# Goal of the exercise
Your task is to transcribe the entries below exactly, from their first line down to the line containing "Definition BROKEN_ORDER : list", and to stop there.

▼

(* ===== verification/SchedLab.v ===== *)
(** The oracles of the scheduling lab,
    [docs/xv6-tutorial/resources/scheduling-and-synchronization/run-lab.py]: the
    events of a sleep/wakeup handshake on two harts, once with the condition
    lock held until the waiter sleeps and once with the lock released too
    early, and the sequence of four runs. *)

From stdpp Require Import base tactics list gmap strings numbers list_numbers sorting.
From S2P Require Import Prelude PyText PyBytes PyRegex PyJson PyDyn.
Open Scope Z_scope.

Definition FIXED_ORDER : list string :=
  [ "PRODUCER_ARMED"; "WAIT_CHECK"; "WAIT_PLOCK"; "PRODUCER_ATTEMPT"; "WAIT_RELEASE_BOUNDARY";
    "PRODUCER_ACQUIRE"; "WAIT_PUBLISH"; "PRODUCER_READY"; "WAKE_MATCH"; "WAKE_DONE"; "ORIGIN_SKIP";
    "MIGRATE_RELEASE"; "MIGRATE_SELECT"; "WAIT_RESUME"; "WAIT_RECHECK" ].
Definition BROKEN_ORDER : list string :=
  [ "PRODUCER_ARMED"; "WAIT_CHECK"; "WAIT_RELEASED"; "PRODUCER_ATTEMPT"; "PRODUCER_ACQUIRE";
    "PRODUCER_READY"; "WAKE_MISS"; "WAKE_DONE"; "WAIT_PUBLISH"; "BAD_ORACLE"; "RESCUE_BEGIN";
    "RESCUE_MATCH"; "RESCUE_DONE"; "ORIGIN_SKIP"; "MIGRATE_RELEASE"; "MIGRATE_SELECT"; "WAIT_RESUME";
    "WAIT_RECHECK" ].

(** [event.get(key)] *)
Definition get_key (key : string) (r : record) : dyn := default DNone (lookup_key (u key) r).

(** [event_map]: the last event of a kind is the one found. *)
Definition event_map (events : list record) : result (list (dyn * record)) := keyed "kind" events.
Definition at_kind (by_kind : list (dyn * record)) (kind : string) : result record :=
  at_key by_kind (DStr (u kind)).

(** The tuple of [validate_common]. *)
Record Common : Type := {
  event_lines : list pystr; events : list record; final : record;
  final_line : pystr; clean_line : pystr; pass_line : pystr }.

(** [final.get("used_before", 0)] *)
Definition look_zero (r : record) (key : string) : result dyn :=
  Ok (default (DInt 0) (lookup_key (u key) r)).

Definition check_summary (mode : string) (generations : list dyn) (n : Z) (final clean : record) : result () :=
  (let f := look final in
   let c := look clean in
   requireR (f "mode" == text mode &&. c "mode" == text mode) [T mode; T " summary label changed"];;
   requireR (inR (f "gen") generations &&. inR (c "gen") generations)
     [T mode; T " summary generation changed"];;
   requireR (f "used_before" == f "used_after" &&. look_zero final "used_before" >= #3)
     [T mode; T " process ledger did not recover"];;
   requireR (f "target" == #0 &&. f "ready" == #1 &&. f "cond" == #0 &&. f "migrated" == #1)
     [T mode; T " final state/lock/migration relation failed"];;
   requireR (inR (f "origin") [DInt 0; DInt 1] &&. inR (f "resume") [DInt 0; DInt 1] &&.
             f "origin" != f "resume") [T mode; T " did not resume on the other hart"];;
   requireR (f "events" == #n) [T mode; T " trace count changed"];;
   mapR (fun key => requireR (c key == #0) [T mode; T " cleanup retained "; T key])
     ["active"; "target"; "ready"; "cond"; "trace"; "gates"]%string;;
   requireR (c "used" == c "baseline" &&. c "baseline" == f "used_before")
     [T mode; T " cleanup process ledger changed"])%dyn.

Definition validate_common (mode : string) (output : pystr) (expected_order : list string) : result Common :=
  require (negb (contains (u "SYNC FAIL") output)) [T "guest rejected "; T mode; T " scenario"];;
  let event_lines := lines_starting output "SYNC EVENT " in
  let events := found_fields <$> event_lines in
  require (bool_decide (get_key "kind" <$> events = (DStr ∘ u) <$> expected_order))
    [T mode; T " event order changed: "; Elided];;
  require (bool_decide (get_key "seq" <$> events = DInt <$> range 0 (len events)))
    [T mode; T " event sequence is not contiguous"];;
  let generations := get_key "gen" <$> events in
  require (bool_decide (length (remove_dups generations) = 1%nat)) [T mode; T " mixed generations: "; Elided];;
  require (forallb (fun event => bool_decide (get_key "mode" event = DStr (u mode))) events)
    [T mode; T " event label mismatch"];;
  match lines_starting output "SYNC FINAL ", lines_starting output "SYNC CLEAN ",
        lines_starting output "SYNC PASS " with
  | [final_line], [clean_line], [pass_line] =>
      let final := found_fields final_line in
      let clean := found_fields clean_line in
      check_summary mode generations (len events) final clean;;
      Ok {| event_lines := event_lines; events := events; final := final;
            final_line := final_line; clean_line := clean_line; pass_line := pass_line |}
  | _, _, _ => Raise (LabError [T mode; T " final/clean/pass marker count changed"])
  end.

Definition validate_fixed (output : pystr) : result Common :=
  (common ← validate_common "fixed" output FIXED_ORDER;
   by_kind ← event_map (events common);
   let final := fetch (final common) in
   check ← at_kind by_kind "WAIT_CHECK";
   plock ← at_kind by_kind "WAIT_PLOCK";
   attempt ← at_kind by_kind "PRODUCER_ATTEMPT";
   released ← at_kind by_kind "WAIT_RELEASE_BOUNDARY";
   acquired ← at_kind by_kind "PRODUCER_ACQUIRE";
   published ← at_kind by_kind "WAIT_PUBLISH";
   ready ← at_kind by_kind "PRODUCER_READY";
   match_ ← at_kind by_kind "WAKE_MATCH";
   skipped ← at_kind by_kind "ORIGIN_SKIP";
   selected ← at_kind by_kind "MIGRATE_SELECT";
   resumed ← at_kind by_kind "WAIT_RESUME";
   recheck ← at_kind by_kind "WAIT_RECHECK";
   requireR (fetch check "state" == #4 &&. fetch check "ready" == #0 &&. fetch check "cond" == #1 &&.
             fetch check "cond_owner" == fetch check "hart" &&. fetch check "noff" == #1)
     [T "fixed waiter did not check under the condition lock"];;
   requireR (fetch plock "cond_owner" == fetch plock "hart" &&.
             fetch plock "hart" == fetch plock "proc_owner" &&.
             fetch plock "plock" == #1 &&. fetch plock "noff" == #2)
     [T "fixed waiter did not hold lk and p->lock together"];;
   requireR (fetch attempt "hart" != fetch plock "hart" &&.
             fetch attempt "cond_owner" == fetch plock "hart")
     [T "fixed producer was not blocked behind waiter condition ownership"];;
   requireR (fetch released "proc_owner" == fetch plock "hart" &&.
             fetch released "cond_owner" == fetch plock "hart" &&. fetch released "cond" == #1)
     [T "fixed release boundary lost waiter ownership before release"];;
   requireR (fetch acquired "hart" == fetch acquired "cond_owner" &&.
             fetch acquired "cond_owner" == fetch attempt "hart" &&. fetch acquired "noff" == #2)
     [T "fixed producer condition-lock acquisition is inconsistent"];;
   requireR (fetch published "state" == #2 &&. fetch published "chan" == #1 &&.
             fetch published "ready" == #0 &&. fetch published "proc_owner" == fetch plock "hart")
     [T "fixed waiter did not publish SLEEPING before predicate update"];;
   requireR (fetch ready "ready" == #1 &&. fetch ready "cond_owner" == fetch attempt "hart")
     [T "fixed producer did not update predicate under lk"];;
   requireR (fetch match_ "state" == #2 &&. fetch match_ "chan" == #1 &&.
             fetch match_ "proc_owner" == fetch match_ "hart" &&.
             fetch match_ "hart" == fetch attempt "hart")
     [T "fixed wakeup did not match under target p->lock"];;
   requireR (fetch skipped "state" == #3 &&. fetch skipped "hart" == final "origin")
     [T "fixed origin scheduler did not skip RUNNABLE target"];;
   requireR (fetch selected "state" == #3 &&. fetch selected "hart" == final "resume")
     [T "fixed other hart did not select RUNNABLE target"];;
   requireR (fetch resumed "state" == #4 &&. fetch resumed "chan" == #1 &&.
             fetch resumed "hart" == fetch resumed "proc_owner" &&.
             fetch resumed "proc_owner" == final "resume")
     [T "fixed waiter resume ownership changed"];;
   requireR (fetch recheck "ready" == #1 &&. fetch recheck "chan" == #0 &&.
             fetch recheck "cond_owner" == fetch recheck "hart")
     [T "fixed waiter did not clear channel and recheck under lk"];;
   requireR (final "miss" == #0 &&. final "match" == #1 &&. final "rescue" == #0)
     [T "fixed wake accounting changed"];;
   require (bool_decide (lines_starting output "SYNC BADSTATE " = []))
     [T "fixed scenario unexpectedly reported a bad state"];;
   Ok common)%dyn.

Definition validate_broken (output : pystr) : result (Common * pystr) :=
  (common ← validate_common "broken" output BROKEN_ORDER;
   by_kind ← event_map (events common);
   let final := fetch (final common) in
   released ← at_kind by_kind "WAIT_RELEASED";
   miss ← at_kind by_kind "WAKE_MISS";
   wake_done ← at_kind by_kind "WAKE_DONE";
   published ← at_kind by_kind "WAIT_PUBLISH";
   oracle ← at_kind by_kind "BAD_ORACLE";
   rescue ← at_kind by_kind "RESCUE_MATCH";
   selected ← at_kind by_kind "MIGRATE_SELECT";
   resumed ← at_kind by_kind "WAIT_RESUME";
   requireR (fetch released "cond" == #0 &&. fetch released "plock" == #0 &&.
             fetch released "intr" == #0 &&. fetch released "noff" == #1)
     [T "broken window did not release lk while pinning its hart"];;
   requireR (fetch miss "state" == #4 &&. fetch miss "ready" == #1 &&. fetch miss "chan" == #0 &&.
             fetch miss "proc_owner" == fetch miss "hart")
     [T "broken wake did not scan the still-RUNNING target"];;
   requireR (fetch wake_done "seq" < fetch published "seq" &&. fetch published "state" == #2 &&.
             fetch published "ready" == #1 &&. fetch published "chan" == #1)
     [T "broken waiter did not publish only after the wake completed"];;
   requireR (fetch oracle "state" == #2 &&. fetch oracle "ready" == #1 &&. fetch oracle "chan" == #1)
     [T "broken active bad-state oracle changed"];;
   bad_line ← only_line (lines_starting output "SYNC BADSTATE ")
     [T "broken bad-state marker count changed"];
   let bad := look (found_fields bad_line) in
   requireR (bad "ready" == #1 &&. bad "state" == #2 &&. bad "chan" == #1 &&. bad "miss" == #1 &&.
             bad "killed" == #0)
     [T "broken snapshot is not ready=1/SLEEPING/expected-chan/wake-miss"];;
   requireR (fetch rescue "state" == #2 &&. fetch rescue "chan" == #1)
     [T "rescue did not target the recorded sleeper"];;
   requireR (fetch selected "hart" == final "resume" &&. final "resume" != final "origin" &&.
             fetch resumed "hart" == final "resume")
     [T "broken cleanup did not restore on the other hart"];;
   requireR (final "miss" == #1 &&. final "match" == #0 &&. final "rescue" == #1)
     [T "broken wake/rescue accounting changed"];;
   Ok (common, bad_line))%dyn.

Definition validate_regression (command transcript : pystr) : result () :=
  require (count (u "ALL TESTS PASSED") transcript =? 1) [T "regression marker count changed: "; V command];;
  require (negb (contains (u "SOME TESTS FAILED") transcript))
    [T "regression reported failure: "; V command];;
  require (negb (contains (u "SYNC ") transcript))
    [T "syncproject marker leaked into regression: "; V command].

(** * The four runs *)

Inductive mode : Type := Fixed | Broken.
Definition run_modes : list mode := [Fixed; Broken; Fixed; Broken].

(** One round of the loop of [run_dynamic]; [guest] is what the emulator printed. *)
Definition run_case (guest : pystr) (m : mode) : result record :=
  match m with
  | Fixed => common ← validate_fixed guest; Ok (final common)
  | Broken => '(common, _) ← validate_broken guest; Ok (final common)
  end.

(** [generations == list(range(generations[0], generations[0] + 4))] *)
Definition check_generations (generations : list dyn) : result () :=
  first ← of_option IndexError (head generations);
  match first with
  | DInt g => require (bool_decide (generations = DInt <$> range g (g + 4)))
                [T "generation/reset sequence changed: "; Elided]
  | _ => Raise TypeError
  end.

(** Append [final["gen"]] of every run, then compare them. *)
Definition run_cases (guests : list pystr) : result (list record) :=
  finals ← mapR (fun '(guest, m) => f ← run_case guest m; fetch f "gen";; Ok f) (zip guests run_modes);
  generations ← mapR (fun f => fetch f "gen") finals;
  check_generations generations;;
  Ok finals.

▲

# Solution to this problem
(* ===== verification/SchedLab.v ===== *)
(** The oracles of the scheduling lab,
    [docs/xv6-tutorial/resources/scheduling-and-synchronization/run-lab.py]: the
    events of a sleep/wakeup handshake on two harts, once with the condition
    lock held until the waiter sleeps and once with the lock released too
    early, and the sequence of four runs. *)

From stdpp Require Import base tactics list gmap strings numbers list_numbers sorting.
From S2P Require Import Prelude PyText PyBytes PyRegex PyJson PyDyn.
Open Scope Z_scope.

Definition FIXED_ORDER : list string :=
  [ "PRODUCER_ARMED"; "WAIT_CHECK"; "WAIT_PLOCK"; "PRODUCER_ATTEMPT"; "WAIT_RELEASE_BOUNDARY";
    "PRODUCER_ACQUIRE"; "WAIT_PUBLISH"; "PRODUCER_READY"; "WAKE_MATCH"; "WAKE_DONE"; "ORIGIN_SKIP";
    "MIGRATE_RELEASE"; "MIGRATE_SELECT"; "WAIT_RESUME"; "WAIT_RECHECK" ].
Definition BROKEN_ORDER : list string :=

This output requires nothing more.